Information shown:
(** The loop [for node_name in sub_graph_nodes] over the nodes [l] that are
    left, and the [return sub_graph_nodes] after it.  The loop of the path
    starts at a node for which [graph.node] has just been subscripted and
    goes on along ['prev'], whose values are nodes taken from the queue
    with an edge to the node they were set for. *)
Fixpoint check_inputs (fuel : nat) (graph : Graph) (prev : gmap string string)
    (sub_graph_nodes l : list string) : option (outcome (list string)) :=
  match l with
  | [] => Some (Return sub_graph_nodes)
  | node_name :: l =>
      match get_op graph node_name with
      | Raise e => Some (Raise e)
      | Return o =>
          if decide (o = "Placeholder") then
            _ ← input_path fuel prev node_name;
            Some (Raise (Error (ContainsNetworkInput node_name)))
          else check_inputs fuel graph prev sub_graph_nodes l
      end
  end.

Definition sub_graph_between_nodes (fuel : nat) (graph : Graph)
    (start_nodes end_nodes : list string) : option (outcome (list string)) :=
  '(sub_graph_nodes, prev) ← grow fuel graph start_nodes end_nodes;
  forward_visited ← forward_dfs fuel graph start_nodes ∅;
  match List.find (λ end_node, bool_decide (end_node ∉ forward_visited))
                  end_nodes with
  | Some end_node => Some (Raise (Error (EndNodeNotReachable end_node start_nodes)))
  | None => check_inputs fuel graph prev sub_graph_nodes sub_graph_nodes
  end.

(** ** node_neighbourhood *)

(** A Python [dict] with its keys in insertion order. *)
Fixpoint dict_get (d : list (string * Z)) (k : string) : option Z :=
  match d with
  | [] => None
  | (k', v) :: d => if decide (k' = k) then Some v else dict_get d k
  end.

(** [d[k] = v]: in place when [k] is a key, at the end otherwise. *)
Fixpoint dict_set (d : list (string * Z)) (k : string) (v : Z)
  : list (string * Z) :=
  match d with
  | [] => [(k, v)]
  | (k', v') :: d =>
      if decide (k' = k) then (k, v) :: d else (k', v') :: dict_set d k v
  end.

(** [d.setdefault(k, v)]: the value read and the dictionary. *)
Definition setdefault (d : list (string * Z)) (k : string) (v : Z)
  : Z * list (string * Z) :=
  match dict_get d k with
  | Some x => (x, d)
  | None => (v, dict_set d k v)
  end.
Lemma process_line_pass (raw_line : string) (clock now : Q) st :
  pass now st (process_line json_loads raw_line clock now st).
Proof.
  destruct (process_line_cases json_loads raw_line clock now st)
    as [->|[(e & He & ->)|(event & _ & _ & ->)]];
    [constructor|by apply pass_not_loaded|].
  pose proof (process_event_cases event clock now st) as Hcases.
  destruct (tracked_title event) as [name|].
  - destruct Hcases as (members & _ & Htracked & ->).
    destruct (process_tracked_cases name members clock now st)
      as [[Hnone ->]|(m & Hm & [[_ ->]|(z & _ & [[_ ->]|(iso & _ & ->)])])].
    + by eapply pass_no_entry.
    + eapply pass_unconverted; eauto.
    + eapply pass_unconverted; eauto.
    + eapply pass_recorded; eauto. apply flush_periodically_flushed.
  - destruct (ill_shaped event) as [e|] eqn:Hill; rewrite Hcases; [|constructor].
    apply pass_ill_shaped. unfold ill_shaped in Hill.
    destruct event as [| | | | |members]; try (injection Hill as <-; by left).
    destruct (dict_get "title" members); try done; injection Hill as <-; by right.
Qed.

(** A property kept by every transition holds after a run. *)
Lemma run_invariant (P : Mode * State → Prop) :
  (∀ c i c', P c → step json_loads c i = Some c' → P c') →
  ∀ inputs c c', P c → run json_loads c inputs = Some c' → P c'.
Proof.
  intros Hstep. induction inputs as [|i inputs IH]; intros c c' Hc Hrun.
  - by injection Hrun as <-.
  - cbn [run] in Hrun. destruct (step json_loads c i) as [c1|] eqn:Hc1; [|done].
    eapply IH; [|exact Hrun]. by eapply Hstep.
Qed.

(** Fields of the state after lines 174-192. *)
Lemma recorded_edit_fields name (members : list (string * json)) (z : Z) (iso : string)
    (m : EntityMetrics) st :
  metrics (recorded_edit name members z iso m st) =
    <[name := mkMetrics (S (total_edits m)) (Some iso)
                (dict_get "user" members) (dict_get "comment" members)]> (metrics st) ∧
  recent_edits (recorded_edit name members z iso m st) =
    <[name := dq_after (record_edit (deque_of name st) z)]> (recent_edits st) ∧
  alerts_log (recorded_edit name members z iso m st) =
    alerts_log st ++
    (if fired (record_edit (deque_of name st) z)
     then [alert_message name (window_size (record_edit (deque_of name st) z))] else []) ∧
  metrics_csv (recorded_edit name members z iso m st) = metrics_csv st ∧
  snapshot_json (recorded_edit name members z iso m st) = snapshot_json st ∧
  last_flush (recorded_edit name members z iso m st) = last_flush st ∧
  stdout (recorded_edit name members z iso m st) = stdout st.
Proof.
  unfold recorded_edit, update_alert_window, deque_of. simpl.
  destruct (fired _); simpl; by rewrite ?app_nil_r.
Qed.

What you need to do:
When the line containing "(** Fields of" is found in the records above, restate it and every later line word for word through the last one, and nothing more.

Exercise response:
(** Fields of the state after lines 174-192. *)
Lemma recorded_edit_fields name (members : list (string * json)) (z : Z) (iso : string)
    (m : EntityMetrics) st :
  metrics (recorded_edit name members z iso m st) =
    <[name := mkMetrics (S (total_edits m)) (Some iso)
                (dict_get "user" members) (dict_get "comment" members)]> (metrics st) ∧
  recent_edits (recorded_edit name members z iso m st) =
    <[name := dq_after (record_edit (deque_of name st) z)]> (recent_edits st) ∧
  alerts_log (recorded_edit name members z iso m st) =
    alerts_log st ++
    (if fired (record_edit (deque_of name st) z)
     then [alert_message name (window_size (record_edit (deque_of name st) z))] else []) ∧
  metrics_csv (recorded_edit name members z iso m st) = metrics_csv st ∧
  snapshot_json (recorded_edit name members z iso m st) = snapshot_json st ∧
  last_flush (recorded_edit name members z iso m st) = last_flush st ∧
  stdout (recorded_edit name members z iso m st) = stdout st.
Proof.
  unfold recorded_edit, update_alert_window, deque_of. simpl.
  destruct (fired _); simpl; by rewrite ?app_nil_r.
Qed.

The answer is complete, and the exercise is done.